__WHAT THE TASK REQUIRES__
From the listing below, copy only the lines running from the line that contains "rewrite Z.add_assoc, <- zlen_app, IH" to the line that contains "Lemma plain_converted good", both included.
◆ ◆ ◆ ◆ ◆ ◆ ◆
Lemma ucs4_to_utf16_fill_ok fuel size str i cs out :
  Forall text_char cs -> reads str i cs -> 0 <= i -> i + zlen cs < 2 ^ 31 -> (length cs <= fuel)%nat ->
  zlen out + zlen (words_of utf16_words cs) <= size ->
  ucs4_to_utf16_fill fuel (zlen out + zlen (words_of utf16_words cs)) size str i out =
  Some (out ++ words_of utf16_words cs, i + zlen cs).
Proof.
  intros H. revert fuel i out. induction H as [|c cs Hc Hcs IH]; intros fuel i out Hs Hi Hlt Hf Hl.
  - change (zlen (words_of utf16_words [])) with 0. change (@zlen Z []) with 0. rewrite !Z.add_0_r.
    assert ((zlen out <=? zlen out) = true) as E by (apply Z.leb_le; lia).
    destruct fuel; cbn [ucs4_to_utf16_fill]; rewrite E; cbn; by rewrite app_nil_r.
  - destruct fuel as [|fuel]; cbn [length] in Hf; [lia|]. rewrite words_cons, zlen_app, zlen_cons in *.
    assert (1 <= zlen (utf16_words c)) as Hw.
    { unfold utf16_words. zcases; rewrite !zlen_cons; change (zlen []) with 0; lia. }
    pose proof (zlen_nonneg (words_of utf16_words cs)). pose proof (zlen_nonneg cs).
    cbn [ucs4_to_utf16_fill]. rewrite (proj2 (Z.leb_gt _ _)) by lia. destruct Hs as [-> Hs].
    cbn [mbind option_bind]. rewrite put_items_ok by lia. cbn [mbind option_bind].
    rewrite int_add_ok by lia. cbn [mbind option_bind].
    rewrite Z.add_assoc, <- zlen_app, IH by (done || lia || rewrite zlen_app; lia).
    by rewrite <- app_assoc, Z.add_assoc.
Qed.


Lemma plain_converted good rest granted o read out n k :
  stops_at good rest o -> k n read = Some (converted granted true None read out read) ->
  match plain_answer o n read with
  | inl (e, i) => Some (err_out i e)
  | inr (n, i) => k n i
  end = Some (converted granted true o read out read).
Proof. intros Ho Hk. destruct Ho; [exact Hk..|reflexivity]. Qed.

Lemma ucs4_to_utf8_ok str len l :
  source str len l -> Forall (fun c => 0 <= c) l -> 6 * zlen l < 2 ^ 31 - 1 ->
  exists cs rest o, l = cs ++ rest /\ Forall char cs /\ stops_at char rest o /\
    g_ucs4_to_utf8 g_try_malloc_n str len =
    Some (converted (g_try_malloc_n (zlen (encs cs) + 1) 1) true o (zlen cs) (encs cs) (zlen cs)).
Proof.
  intros [Hs Hi] Hp Hov. unfold g_ucs4_to_utf8. pose proof (zlen_nonneg l).
  destruct (ucs4_scan_ok (S (length str)) str len 0 l 0) as (cs & rest & o & El & Hcs & Ho & ->); try done; try lia.
  { apply reads_length in Hs. lia. }
  exists cs, rest, o. split_and!; try done. rewrite !Z.add_0_l. cbn [mbind option_bind].
  refine (plain_converted _ _ _ _ _ _ _ _ Ho _).
  assert (zlen (encs cs) <= 6 * zlen cs) as Hle.
  { clear -Hcs. induction Hcs as [|c cs Hc _ IH]; [done|]. rewrite encs_cons, zlen_app, zlen_cons.
    rewrite zlen_enc by (unfold char in Hc; lia). pose proof (UTF8_LENGTH_range c). lia. }
  rewrite El, zlen_app in Hov. pose proof (zlen_nonneg rest). pose proof (zlen_nonneg cs).
  pose proof (zlen_nonneg (encs cs)). rewrite El in Hs. apply reads_app in Hs as [Hs _].
  rewrite int_add_ok by lia. cbn [mbind option_bind].
  unfold try_malloc_n, converted. rewrite u64_small by lia.
  cbn [bool_decide orb]. destruct (g_try_malloc_n _ _); [|done].
  pose proof (ucs4_to_utf8_fill_ok (length str) (zlen (encs cs) + 1) str 0 cs [] Hcs Hs) as F.
  change (zlen []) with 0 in F. rewrite !Z.add_0_l in F. rewrite F; [|lia|lia|by apply reads_length in Hs|lia].
  cbn [mbind option_bind app]. by rewrite finish_ok by lia.
Qed.

Lemma words_bound cs : zlen (words_of utf16_words cs) <= 2 * zlen cs.
Proof.
  induction cs as [|c cs IH]; [done|]. rewrite words_cons, zlen_app, zlen_cons.
  assert (zlen (utf16_words c) <= 2) as Hw.
  { unfold utf16_words. zcases; rewrite !zlen_cons; change (zlen []) with 0; lia. }
  lia.
Qed.

Lemma ucs4_to_utf16_ok str len l :
  source str len l -> Forall (fun c => 0 <= c) l -> 2 * zlen l < 2 ^ 31 - 1 ->
  exists cs rest o, l = cs ++ rest /\ Forall text_char cs /\ stops_at text_char rest o /\
    g_ucs4_to_utf16 g_try_malloc_n str len =
    Some (converted (g_try_malloc_n (zlen (words_of utf16_words cs) + 1) 2) true o
            (zlen cs) (words_of utf16_words cs) (zlen cs)).
Proof.
  intros [Hs Hi] Hp Hov. unfold g_ucs4_to_utf16. pose proof (zlen_nonneg l).
  destruct (ucs4_utf16_scan_ok (S (length str)) str len 0 l 0) as (cs & rest & o & El & Hcs & Ho & ->); try done; try lia.
  { apply reads_length in Hs. lia. }
  exists cs, rest, o. split_and!; try done. rewrite !Z.add_0_l. cbn [mbind option_bind].
  refine (plain_converted _ _ _ _ _ _ _ _ Ho _). pose proof (words_bound cs).
  rewrite El, zlen_app in Hov. pose proof (zlen_nonneg rest). pose proof (zlen_nonneg cs).
  pose proof (zlen_nonneg (words_of utf16_words cs)). rewrite El in Hs. apply reads_app in Hs as [Hs _].
  rewrite int_add_ok by lia. cbn [mbind option_bind].
  unfold try_malloc_n, converted. rewrite u64_small by lia.
  cbn [bool_decide orb]. destruct (g_try_malloc_n _ _); [|done].
  pose proof (ucs4_to_utf16_fill_ok (length str) (zlen (words_of utf16_words cs) + 1) str 0 cs [] Hcs Hs) as F.
  change (zlen []) with 0 in F. rewrite !Z.add_0_l in F. rewrite F; [|lia|lia|by apply reads_length in Hs|lia].
  cbn [mbind option_bind app]. by rewrite finish_ok by lia.
Qed.

End allocation.

(** ** From UTF-16 *)

(** Why a conversion from UTF-16 stops, and how many words further it looks. *)
Inductive stops16 : list Z -> option convert_error -> Z -> Prop :=
  | stops16_end : stops16 [] None 0
  | stops16_nul rest : stops16 (0 :: rest) None 0
  | stops16_partial h : is_high h = true -> stops16 [h] (Some PARTIAL_INPUT) 1
  | stops16_partial_nul h rest : is_high h = true -> stops16 (h :: 0 :: rest) (Some PARTIAL_INPUT) 1
  | stops16_low c rest : is_low c = true -> stops16 (c :: rest) (Some ILLEGAL_SEQUENCE) 0
  | stops16_high h c rest :
      is_high h = true -> c <> 0 -> is_low c = false ->
      stops16 (h :: c :: rest) (Some ILLEGAL_SEQUENCE) 1.

Definition word (w : Z) : Prop := 0 <= w < 0x10000.

Lemma single_word c :
  word c -> c <> 0 -> is_low c = false -> is_high c = false -> text_char c /\ utf16_words c = [c].
Proof.
  unfold word, is_low, is_high, text_char, scalar, utf16_words. intros Hw Hc Hl Hh.
  destruct (Z.ltb_spec c 0x10000); [|lia]. rewrite wrap_small by lia. split; [|done].
  revert Hl Hh. zcases; cbn; try done; lia.
Qed.

Lemma pair_words h c :
  is_high h = true -> is_low c = true ->
  text_char (SURROGATE_VALUE h c) /\ utf16_words (SURROGATE_VALUE h c) = [h; c].
Proof.
  unfold is_low, is_high, text_char, scalar, SURROGATE_VALUE. intros Hh Hl. zprops.
  rewrite (wrap_small 32 (h - 0xd800)) by lia. rewrite wrap_small by lia. split; [lia|].
  unfold utf16_words. rewrite (proj2 (Z.ltb_ge _ _)) by lia. rewrite (wrap_small 32) by lia.
  replace ((h - 0xd800) * 0x400 + c - 0xdc00 + 0x10000 - 0x10000) with (c - 0xdc00 + (h - 0xd800) * 0x400) by lia.
  rewrite Z.quot_div_nonneg, Z.rem_mod_nonneg by lia.
  rewrite Z.div_add, Z.div_small, Z_mod_plus_full, Z.mod_small by lia.
  rewrite !wrap_small by lia. f_equal; [lia|]. f_equal. lia.
Qed.

Lemma words_of_text c :
  text_char c ->
  (utf16_words c = [c] /\ c <> 0 /\ is_low c = false /\ is_high c = false) \/
  (exists h l, utf16_words c = [h; l] /\ is_high h = true /\ is_low l = true /\ SURROGATE_VALUE h l = c).
Proof.
  unfold text_char, scalar. intros Hc. destruct (Z.ltb_spec c 0x10000) as [Hlt|Hge].
  - left. unfold utf16_words. rewrite (proj2 (Z.ltb_lt _ _)), wrap_small by lia.
    split_and!; [done|lia|..]; unfold is_low, is_high; zcases; cbn; done || lia.
  - right. unfold utf16_words. rewrite (proj2 (Z.ltb_ge _ _)) by lia. rewrite (wrap_small 32) by lia.
    rewrite Z.quot_div_nonneg, Z.rem_mod_nonneg by lia.
    exists ((c - 0x10000) / 0x400 + 0xd800), ((c - 0x10000) mod 0x400 + 0xdc00).
    rewrite !wrap_small by zify_div. split_and!; [done|..]; unfold is_high, is_low, SURROGATE_VALUE.
    + apply andb_true_intro. split; [apply Z.leb_le|apply Z.ltb_lt]; zify_div.
    + apply andb_true_intro. split; [apply Z.leb_le|apply Z.ltb_lt]; zify_div.
    + rewrite (wrap_small 32 (_ - 0xd800)) by zify_div. rewrite wrap_small by zify_div. zify_div.
Qed.


Section from_utf16.
Context (add : Z -> Z -> option Z) (size_of : Z -> Z) (bound : Z).
Context (Hadd : forall n c, text_char c -> 0 <= n -> n + 4 < bound -> add n (size_of c) = Some (n + size_of c)).
Context (Hsize : forall c, text_char c -> 1 <= size_of c <= 4).

Definition total (cs : list Z) : Z := fold_right (fun c n => size_of c + n) 0 cs.

Definition scan16_answer (o : option convert_error) (l : list Z) (n in_ : Z) :
    convert_error * Z + Z * Z * Z :=
  match o with
  | None => inr (n, in_, 0)
  | Some PARTIAL_INPUT => inr (n, in_, default 0 (head l))
  | Some e => inl (e, in_)
  end.

Lemma utf16_scan_ok fuel str len p l n :
  reads str p l -> Forall word l -> input len p l -> (length l < fuel)%nat ->
  0 <= n -> n + 4 * zlen l < bound ->
  exists cs rest o k, l = words_of utf16_words cs ++ rest /\ Forall text_char cs /\ stops16 rest o k /\
    utf16_scan add size_of fuel str len p n 0 =
    Some (scan16_answer o rest (n + total cs) (p + zlen (words_of utf16_words cs) + k)).
Proof.
  revert p l n. induction fuel as [fuel IH] using lt_wf_ind. intros p l n Hs Hw Hi Hf Hn Hov.
  assert (forall o k, stops16 l o k -> exists cs rest o' k', l = words_of utf16_words cs ++ rest /\
    Forall text_char cs /\ stops16 rest o' k' /\
    Some (scan16_answer o l n (p + k)) =
    Some (scan16_answer o' rest (n + total cs) (p + zlen (words_of utf16_words cs) + k'))) as Hstop.
  { intros o k Ho. exists [], l, o, k. change (zlen (words_of utf16_words [])) with 0.
    change (total []) with 0. rewrite !Z.add_0_r. split_and!; try done. }
  pose proof (fun o => Hstop o 0) as Hstop0. rewrite Z.add_0_r in Hstop0.
  (* and here it goes on after a character *)
  assert (forall fuel' c ws l', (fuel' < fuel)%nat -> (length l' < fuel')%nat -> text_char c ->
    utf16_words c = ws -> l = ws ++ l' -> Forall (fun w => w <> 0) ws ->
    exists cs rest o k, l = words_of utf16_words cs ++ rest /\ Forall text_char cs /\ stops16 rest o k /\
    utf16_scan add size_of fuel' str len (p + zlen ws) (n + size_of c) 0 =
    Some (scan16_answer o rest (n + total cs) (p + zlen (words_of utf16_words cs) + k))) as Hgo.
  { intros fuel' c ws l' Hf1 Hf2 Hc <- -> Hnz. pose proof (Hsize c Hc).
    apply reads_app in Hs as [_ Hs]. apply Forall_app in Hw as [_ Hw]. apply input_app in Hi; [|done].
    assert (1 <= zlen (utf16_words c)).
    { unfold utf16_words. zcases; rewrite !zlen_cons; change (zlen []) with 0; lia. }
    rewrite zlen_app in Hov.
    destruct (IH fuel' Hf1 _ l' (n + size_of c) Hs Hw Hi Hf2) as (cs & rest & o & k & -> & Hcs & Ho & ->); [lia..|].
    exists (c :: cs), rest, o, k. rewrite words_cons, zlen_app, !Z.add_assoc. cbn [total fold_right].
    fold (total cs). rewrite Z.add_assoc.
    split_and!; [by rewrite app_assoc|by apply Forall_cons|done|done]. }
  destruct fuel as [|fuel]; [lia|]. cbn [utf16_scan].
  destruct l as [|c l].
  { rewrite (input_test_nil _ _ Hi). cbn [negb]. apply (Hstop0 None). constructor. }
  rewrite (input_test _ _ _ Hi) by done. cbn [negb]. destruct Hs as [Hr Hs]. rewrite Hr. cbn [mbind option_bind].
  destruct (Z.eqb_spec c 0) as [->|Hc].
  { apply (Hstop0 None). constructor. }
  change (0 =? 0) with true. cbn [negb]. pose proof Hw as [Hwc Hwl]%Forall_cons.
  destruct (is_low c) eqn:Hlow.
  { apply (Hstop0 (Some ILLEGAL_SEQUENCE)). by constructor. }
  cbn [length] in Hf. rewrite zlen_cons in Hov. pose proof (zlen_nonneg l).
  destruct (is_high c) eqn:Hhigh.
  2:{ destruct (single_word c Hwc Hc Hlow Hhigh) as [Ht Ew].
      rewrite Hadd by (done || lia). cbn [mbind option_bind].
      apply (Hgo fuel c [c] l); [lia|lia|done|done|done|by repeat constructor]. }
  pose proof (input_next _ _ _ _ Hi Hc) as Hi'.
  destruct fuel as [|fuel]; [lia|]. cbn [utf16_scan].
  destruct l as [|d l].
  { rewrite (input_test_nil _ _ Hi'). cbn [negb]. apply (Hstop (Some PARTIAL_INPUT) 1). by constructor. }
  rewrite (input_test _ _ _ Hi') by done. cbn [negb]. destruct Hs as [Hr' Hs]. rewrite Hr'. cbn [mbind option_bind].
  destruct (Z.eqb_spec d 0) as [->|Hd]; [apply (Hstop (Some PARTIAL_INPUT) 1); by constructor|].
  assert ((c =? 0) = false) as -> by by apply Z.eqb_neq. cbn [negb].
  destruct (is_low d) eqn:Hlowd; [|apply (Hstop (Some ILLEGAL_SEQUENCE) 1); by constructor].
  destruct (pair_words c d Hhigh Hlowd) as [Ht Ew]. rewrite zlen_cons in Hov. pose proof (zlen_nonneg l).
  rewrite Hadd by (done || lia). cbn [mbind option_bind]. cbn [length] in Hf.
  replace (p + 1 + 1) with (p + zlen [c; d]) by (change (zlen [c; d]) with 2; lia).
  apply (Hgo fuel _ [c; d] l); [lia|lia|done|done|done|by repeat constructor].
Qed.
End from_utf16.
◆ ◆ ◆ ◆ ◆ ◆ ◆
__SOLUTION TO THE EXERCISE__
    rewrite Z.add_assoc, <- zlen_app, IH by (done || lia || rewrite zlen_app; lia).
    by rewrite <- app_assoc, Z.add_assoc.
Qed.


Lemma plain_converted good rest granted o read out n k :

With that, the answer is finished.